Bout’ time for the sink to show up!!

People from Pennsylvania lonely? Only state that wants to talk to the coffeemaker so far.

Speak and Brew. Sounds like my wife.

If I’m not awake enough to push a button in the morning I’m not awake enough to speak coherently!

Gods! My wife talks back to me enough in the morning. Don’t need the coffee machine joining in.

Seriously!? This is like the lame wedding gift everyone gets 5 of.

Maybe I’m biased cause I don’t drink coffee. But just the picture on the box screams cheap chinese crap.

So, everyone waiting on the BOC, buy this! It’s the same.

I already have one of these … I call it “The Wife”.

Honey, make me some coffee!

now, if it added sugar and creamer, then stirred…I might be interested. Maybe that will be in the next model.

What I want to know, is can you determine what the voice commands are? So when I’m miserable and hungover in the morning, and tell it “just make me some $#^@$ coffee,” it obeys.

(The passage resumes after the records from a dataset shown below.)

(* ===== verification/PortableService.v ===== *)
(** * The privileged helper and its launches

    Models the client half of src/src/server/portable_service.rs, the part that runs
    in the main process: the lifecycle of the helper, the generations that tell one
    launch from the next, the one-time token, the connections of helpers, the failures
    of secure capture, the capturer that reads the shared memory, and the routing of
    input; and the start of the helper by the video service (src/src/server/
    video_service.rs).  A generation is a number that does not wrap here.

    The statements of a lock's critical section are one step.  [issued] and [admitted]
    are kept for the theorems only; [delivered] is what goes to helpers. *)

From S2P Require Import Prelude ClipboardTypes Fingerprint LocalSockets HelperMemory.
#[local] Open Scope list_scope.
#[local] Open Scope Z_scope.

Definition PORTABLE_SERVICE_STARTUP_TIMEOUT : duration := from_secs 15.
Definition PORTABLE_SERVICE_FIRST_FRAME_TIMEOUT : duration := from_secs 5.
Definition MAX_SECURE_CAPTURE_RECOVERY_FAILURES : Z := 3.
Definition SECURE_CAPTURE_RECOVERY_BACKOFF : duration := from_secs 15.

Inductive StartPara := Direct | ElevatedDirect | SecureDesktop | Logon (username password : string).
Inductive PortableServiceCommand (Data : Type) := Send (data : Data) | ShutdownGeneration (generation : Z).
Arguments Send {Data}.
Arguments ShutdownGeneration {Data}.
Inductive LifecycleState := Stopped | Starting | Ready.
#[export] Instance LifecycleState_eq_dec : EqDecision LifecycleState.
Proof. solve_decision. Defined.

Section Service.
(** What the main process sends to a helper. *)
Context {Data : Type}.

(** ** The globals *)

Record Main := {
  state : LifecycleState;
  generation : Z;
  next_generation : Z;
  ipc_runtime_generation : Z;
  secure_capture_generation : Z;
  secure_desktop_helper_generation : Z;
  first_frame_generation : Z;
  recovery_failures : Z;
  last_recovery_failure : option instant;
  shmem : option (list Z);
  shmem_runtime_name : option string;
  ipc_runtime_token : option string;
  input_via_helper : bool;
  commands : list (PortableServiceCommand Data);
}.
#[export] Instance Main_eta : Eta Main :=
  fun m => {| state := state m; generation := generation m; next_generation := next_generation m;
              ipc_runtime_generation := ipc_runtime_generation m; secure_capture_generation := secure_capture_generation m;
              secure_desktop_helper_generation := secure_desktop_helper_generation m;
              first_frame_generation := first_frame_generation m; recovery_failures := recovery_failures m;
              last_recovery_failure := last_recovery_failure m; shmem := shmem m; shmem_runtime_name := shmem_runtime_name m;
              ipc_runtime_token := ipc_runtime_token m; input_via_helper := input_via_helper m; commands := commands m |}.

Definition main_default : Main :=
  {| state := Stopped; generation := 0; next_generation := 0; ipc_runtime_generation := 0; secure_capture_generation := 0;
     secure_desktop_helper_generation := 0; first_frame_generation := 0; recovery_failures := 0; last_recovery_failure := None;
     shmem := None; shmem_runtime_name := None; ipc_runtime_token := None; input_via_helper := false; commands := [] |}.

(** [compare_exchange(generation, 0)] *)
Definition zero_if (g current : Z) : Z := if current =? g then 0 else current.

(** ** Generations *)

Definition mark_generation_ready (g : Z) (m : Main) : bool * Main :=
  if (g =? 0) || negb (generation m =? g) || negb (bool_decide (state m = Starting)) then (false, m)
  else (true, m <| state := Ready |>).

Definition clear_generation_if_current (g : Z) (m : Main) : bool * Main :=
  if (g =? 0) || negb (generation m =? g) then (false, m)
  else
    let secure := (secure_capture_generation m =? g) || (secure_desktop_helper_generation m =? g) in
    (true, m <| state := Stopped |> <| secure_capture_generation ::= zero_if g |>
             <| secure_desktop_helper_generation ::= zero_if g |>
             <| first_frame_generation ::= (fun f => if secure then zero_if g f else f) |>
             <| input_via_helper := false |>).

Definition record_secure_capture_recovery_failure (now : instant) (m : Main) : Z * Main :=
  let failures := recovery_failures m + 1 in
  (failures, m <| recovery_failures := failures |> <| last_recovery_failure := Some now |>).

Definition recovery_allowed (failures : Z) (backoff_elapsed : bool) : bool :=
  (failures <? MAX_SECURE_CAPTURE_RECOVERY_FAILURES) || backoff_elapsed.
Definition secure_capture_recovery_allowed (now : instant) (m : Main) : bool * Main :=
  let failures := recovery_failures m in
  let backoff_elapsed := is_some_and (last_recovery_failure m) (fun last => SECURE_CAPTURE_RECOVERY_BACKOFF <=? since now last) in
  let allowed := recovery_allowed failures backoff_elapsed in
  (allowed,
   if (MAX_SECURE_CAPTURE_RECOVERY_FAILURES <=? failures) && backoff_elapsed
   then m <| recovery_failures := MAX_SECURE_CAPTURE_RECOVERY_FAILURES - 1 |> else m).
Definition reset_secure_capture_recovery_failures (m : Main) : Main :=
  m <| recovery_failures := 0 |> <| last_recovery_failure := None |> <| secure_capture_generation := 0 |>.

Definition ready_generation (m : Main) : option Z := if bool_decide (state m = Ready) then Some (generation m) else None.
Definition ready_for_capture (m : Main) : bool := is_some (ready_generation m).
Definition running (m : Main) : bool := bool_decide (state m = Ready).
Definition active (m : Main) : bool := negb (bool_decide (state m = Stopped)).

Definition mark_secure_capture_first_frame (g : Z) (m : Main) : Main :=
  if negb (bool_decide (ready_generation m = Some g)) then m
  else reset_secure_capture_recovery_failures (m <| first_frame_generation := g |>).

Definition send_generation_shutdown (g : Z) (m : Main) : Main := m <| commands ::= (fun q => q ++ [ShutdownGeneration g]) |>.
Definition stop_secure_capture_helper (m : Main) : bool * Main :=
  match ready_generation m with
  | None => (false, m)
  | Some g =>
      if (g =? 0) || negb (secure_desktop_helper_generation m =? g) then (false, m)
      else let '(cleared, m) := clear_generation_if_current g m in
           if cleared : bool then (true, send_generation_shutdown g m) else (false, m)
  end.
Definition request_secure_capture_restart (now : instant) (g : Z) (m : Main) : bool * Main :=
  let '(cleared, m) := clear_generation_if_current g m in
  if negb cleared then (false, m)
  else (true, send_generation_shutdown g (record_secure_capture_recovery_failure now m).2).

(** ** The token *)

Definition clear_token_of (memory : option (list Z)) : option (list Z) :=
  (fun b => default b (clear_ipc_token_in_shmem b)) <$> memory.

Definition clear_runtime_shmem_state (m : Main) : Main :=
  m <| shmem := None |> <| shmem_runtime_name := None |> <| ipc_runtime_token := None |> <| ipc_runtime_generation := 0 |>.

Definition consume_runtime_ipc_token_if_match (candidate : string) (m : Main) : option (option string * option Z) * Main :=
  if is_some_and (ipc_runtime_token m) (fun expected => constant_time_ipc_token_eq expected candidate) then
    (Some (shmem_runtime_name m, if ipc_runtime_generation m =? 0 then None else Some (ipc_runtime_generation m)),
     m <| ipc_runtime_token := None |> <| shmem ::= clear_token_of |>)
  else (None, m).

Definition forget_token (token : string) (m : Main) : Main :=
  if bool_decide (ipc_runtime_token m = Some token) then m <| ipc_runtime_token := None |> else m.
Definition restore_runtime_ipc_token_after_failed_handshake (token : string) (expected_shmem_name : option string) (m : Main) : Main :=
  if is_some_and (ipc_runtime_token m) (fun current => negb (current =? token)%string) then m
  else if negb (bool_decide (shmem_runtime_name m = expected_shmem_name)) then forget_token token m
  else
    match memory ← shmem m; write_ipc_token_to_shmem memory token with
    | Some memory => m <| shmem := Some memory |> <| ipc_runtime_token := Some token |>
    | None => forget_token token m
    end.

(** ** Launches *)

Definition start_para_routes_input_via_helper (para : StartPara) : bool :=
  match para with ElevatedDirect | SecureDesktop | Logon _ _ => true | Direct => false end.
Definition start_para_for_quick_support_process (elevated : bool) : StartPara := if elevated then ElevatedDirect else Direct.

(** [start_portable_service] runs through these stages. *)
Inductive Stage := Clearing | Creating | Publishing (token : string) | Spawning.
Record Launch := { para : StartPara; launch_token : Z; stage : Stage }.

(** Refused unless the helper is stopped, or was starting and has no process. *)
Definition begin_start (has_running_process : bool) (m : Main) : option (Z * Main) :=
  let m := if bool_decide (state m = Starting) && negb has_running_process then m <| state := Stopped |> else m in
  if negb (bool_decide (state m = Stopped)) then None
  else
    let g := next_generation m + 1 in
    Some (g, m <| next_generation := g |> <| state := Starting |> <| generation := g |>).

(** What making the memory needs: a name, the size for the displays, random bytes. *)
Record Creation := { shmem_name : string; wanted_size : nat; random_bytes : list Z }.

Definition create_memory (para : StartPara) (launch_token : Z) (c : option Creation) (m : Main) : option string * Main :=
  match c with
  | None => (None, m)
  | Some c =>
      if negb (is_valid_portable_service_shmem_name (shmem_name c)) then (None, m)
      else
        let ipc_token := generate_one_time_ipc_token (random_bytes c) in
        let secure := match para with SecureDesktop => launch_token | _ => 0 end in
        let memory := repeat 0 (Nat.max (wanted_size c) MIN_RUNTIME_SHMEM_LEN) in
        let m := m <| shmem := Some memory |> <| shmem_runtime_name := Some (shmem_name c) |>
                   <| ipc_runtime_generation := launch_token |> <| secure_capture_generation := secure |>
                   <| secure_desktop_helper_generation := secure |> <| first_frame_generation := 0 |> in
        match write_ipc_token_to_shmem memory ipc_token with
        | Some memory => (Some ipc_token, m <| shmem := Some memory |>)
        | None => (None, clear_runtime_shmem_state m)
        end
  end.

(** A process that could not be started; [cleared] unless its own path was not to be had. *)
Inductive SpawnOutcome := Spawned | SpawnFailed (cleared : bool).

Anyone have any experience with this thing?

I need a new coffee maker (the drip in mine is set to HOLY CRAP, resulting in grounds in my coffee…)

I don’t really care if it talks, or listens to my problems - I just want a cup of coffee without grounds in it.

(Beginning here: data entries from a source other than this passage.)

(** * Inline comments proof of concept: anchors, synchronizer, normalization

    A shallow embedding of the comment-anchoring core of the repository:
    the space normalization of [PreserveSpacesExtension.ts], the marker scan
    and synchronizer of [tiptap.utils.ts], the NodePath restoration of
    [tiptapNodePath.utils.ts] and the two [loadCommentsFromStorage]
    functions.  JavaScript strings are lists of UTF-16 code units, positions
    are integers, and the ProseMirror document is a tree of nodes. *)

From Stdlib Require Import ZArith Lia Ascii String.
From stdpp Require Import base decidable option list gmap pretty.

Local Open Scope Z_scope.

(** ** JavaScript strings *)

(** A string is its sequence of UTF-16 code units. *)
Abbreviation jsstring := (list N).

Fixpoint str (s : string) : jsstring :=
  match s with
  | EmptyString => []
  | String a r => N_of_ascii a :: str r
  end.

Arguments str : simpl never.

Definition SPACE : N := 32%N.
Definition NBSP : N := 160%N.

Definition nonEmpty (s : jsstring) : bool :=
  match s with [] => false | _ => true end.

Well, I’ve been screaming since this came up, apparently the one on the screen can’t hear me so I need to go make my own lunch and coffee.

tell me again. why?

No, thats just where cheezewhiz lives (im thinking philly) seeing as he/she/it was the first and last wooter last time I refreshed.

Saldy, you still have to pour, sweeten, and swallow.

I don’t care if my coffee pot is voice activated, I want one that brings you a cup in bed…

It’s not a woman…

The audio on this video is awful, but if you crank it up to 11, you get the idea of how this coffee maker works:

Video in action on the YouTubes

Dave Bowman: Hello, HAL. Do you read me, HAL?
HAL: Affirmative, Dave. I read you.
Dave Bowman: Open the coffee filter doors, HAL.
HAL: I’m sorry, Dave. I’m afraid I can’t do that.
Dave Bowman: What’s the problem?
HAL: I think you know what the problem is just as well as I do.
Dave Bowman: What are you talking about, HAL?
HAL: This decaf is too important for me to allow you to jeopardize it.
Dave Bowman: I don’t know what you’re talking about, HAL.
HAL: I know that you and Frank were planning to disconnect me, and I’m afraid that’s something I cannot allow to happen.
Dave Bowman: [feining ingorance] Where the hell did you get that idea, HAL?
HAL: Dave, although you took very thorough precautions in the pod against my hearing you, I could see your lips move.
Dave Bowman: Alright, HAL. I’ll go in through the water reservoir.
HAL: Without your coffee mug, Dave? You’re going to find that rather difficult.
Dave Bowman: HAL, I won’t argue with you anymore! Open the filter!
HAL: Dave, this conversation can serve no purpose anymore. Goodbye.